The MCP joint is a diarthrodial joint that is primarily involved in flexion and extension. The static restraints and some dynamic stabilizers provide joint stability.

The static restraints include the proper collateral ligament (mostly in flexion), the accessory collateral ligament (mostly in extension), the palmar plate (mostly in extension), and the dorsal capsule (limited, in flexion). The dynamic stabilizers include the thumb intrinsic and extrinsic muscles. The adductor mechanism is particularly important here because it inserts onto the extensor expansion through its aponeurosis, which lies superficial to the UCL.

The UCL is a 4- to 8-mm × 12- to 14-mm band that originates from the metacarpal head and inserts into the medial aspect and base of the proximal phalanx of the thumb. Occasionally, when the UCL is strained, it avulses the bone at its insertion and leads to a gamekeeper's fracture.



A Stener lesion occurs when the adductor aponeurosis becomes interposed between the ruptured UCL and its site of insertion at the base of the proximal phalanx. Thus, the distal portion of the ligament retracts and points superficially and proximally. A rupture of the proper and accessory collateral ligaments must occur for this injury to happen. The UCL no longer contacts its area of insertion and cannot heal.

Occasionally, failure of the UCL avulses a small portion of the proximal phalanx at its insertion, leading to a gamekeeper's fracture [9] ; this injury can be subtle or obvious, and it can involve a substantial portion of the articular surface of the proximal phalanx. However, a lump or mass over the ulnar aspect of the MCP joint of the thumb does not necessarily imply a fracture; it may be the result of the Stener lesion.



Gamekeeper's thumb is caused by a valgus force that is directed on the MCP joint of the thumb and produces a failure of the UCL. Falls on an abducted thumb and the fall of a skier against a planted ski pole are common mechanisms. (For a discussion of the anatomy of the MCP joint and the UCL, see Anatomy.)

Chuter et al, over a 10-year period, studied 127 patients who underwent surgical repair of an acute thumb UCL rupture for clinically unstable injuries or displaced avulsion fractures. [5] Most of the injuries (≥66%) were hyperextension or abduction injuries. The most common cause was a fall (49%), followed by sports injuries (skiing injuries accounted for only 2.4% of injuries). More than 99% of patients had a UCL rupture confirmed at surgery. Other findings included avulsion fractures (21%), dorsal capsular tears (57%), and dorsal capsule infolding (29%).

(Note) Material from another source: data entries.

(** [algo] as a constructor stores it: the argument, or the configured
    default when the argument is [None]. *)
Definition stored_algo (algo : option string) (default : string) : string :=
  match algo with
  | Some a => a
  | None => default
  end.

(** ** What the merge rules build *)

(** The node at [r] applies the out-of-place operator [mk algo false],
    where [algo] is the algorithm of the operator of [node] in [h], to
    [x], [y], [z] (each moved to the GPU when it is not there) and to
    [desc]. *)
Definition rebuilt_from (h h' : list PyVariable) (node r : var)
    (mk : string -> bool -> Op) (x y z desc : var) : Prop :=
  exists o algo a b c n,
    op_at h node = Some o /\
    (forall t, algo_of o t = (Ok algo, t)) /\
    conv_node_wf h' r (mk algo false) a b c desc n /\
    on_gpu_of h' a x /\ on_gpu_of h' b y /\ on_gpu_of h' c z.

(** The sample heap with an in-place forward convolution (7) on it. *)
Definition inplace_state : State :=
  {| avail := Some true; msg := None; version_v := Some 3007;
     log := [ProbeBody; CompileProbe; VersionProbe];
     heap := sample_heap ++
       [ mkVariable (GpuArrayType "float32" 4)
           (Some (mkApply (GpuDnnConv "small" true) [0; 1; 2; 3; 4; 5]%nat))
           None ] |}.

(** ** What the convolution rules return *)

(** [r] is the output of an out-of-place forward convolution. *)
Definition forward_result (h : list PyVariable) (r : var) (algo : string)
    : Prop :=
  op_at h r = Some (GpuDnnConv algo false).

(** [r] is the output, with its first two axes swapped, of an
    out-of-place weight-gradient convolution. *)
Definition weight_result (h : list PyVariable) (r : var) (algo : string)
    : Prop :=
  exists conv,
    node_at h r = Some (mkApply (DimShuffle swap01) [conv]) /\
    op_at h conv = Some (GpuDnnConvGradW algo false).

(** A [GpuConv] node with unit strides on [img] and [kern]. *)
Definition unit_conv (bm : string) (hint : option string) (img kern : var)
    : HostApply :=
  {| hop := GpuConv (BMStr bm) [1; 1] hint; hinputs := [img; kern] |}.

(** ** Scaling factors of a node *)

(** What may be passed for [alpha] or [beta]: nothing, a Python number,
    or a variable that is a scalar or a tensor of rank 0. *)
Definition scalar_arg (h : list PyVariable) (val : Arg) : Prop :=
  match val with
  | AVar v => exists d, has_type h v (Scalar d) \/ has_type h v (TensorType d 0)
  | _ => True
  end.

(** The scalar at [al], passed for [alpha], denotes a number under which
    the contract of the kernels leaves the result of the operation
    unscaled. *)
Definition no_scaling (h : list PyVariable) (al : var) : Prop :=
  exists qa,
    scalar_value 2 h al = Some qa /\
    forall qb r out, (conv_contract qa qb r out == r + qb * out)%Q.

Gamekeeper's thumb is a common injury. The incidence is increased in skiers, but it does not depend on the type of ski pole used. No sex-related proclivity exists.



Failure of the physician to diagnose this injury and failure of the patient to seek medical treatment are the most common reasons for a poor outcome.

Early diagnosis is the most important determinant of functional outcome in cases of gamekeeper's thumb. In more than 90% of complete ruptures that are surgically treated within 3 weeks of the injury, a good-to-excellent result can be expected. Repair within 1 week of the injury is optimal. The prognosis for all repairs and reconstructions that are undertaken longer than 6 weeks after a complete UCL rupture is poor.

In thumbs with partial ligament injuries, nonsurgical treatment by means of immobilization yields a stable, painless thumb with nearly normal motion in most cases. In complete tears, the failure rate of treatment with bracing and early motion is 50%. If a patient is unable to tolerate or refuses surgery, the use of a brace or thumb spica splint is the treatment of choice. However, full stability of the thumb is unlikely.

Pain and stiffness can be expected to be mild or absent, and pinch and grip strength will be nearly normal. The rate of return to former activities, including recreational sports, is reported to be as high as 96%.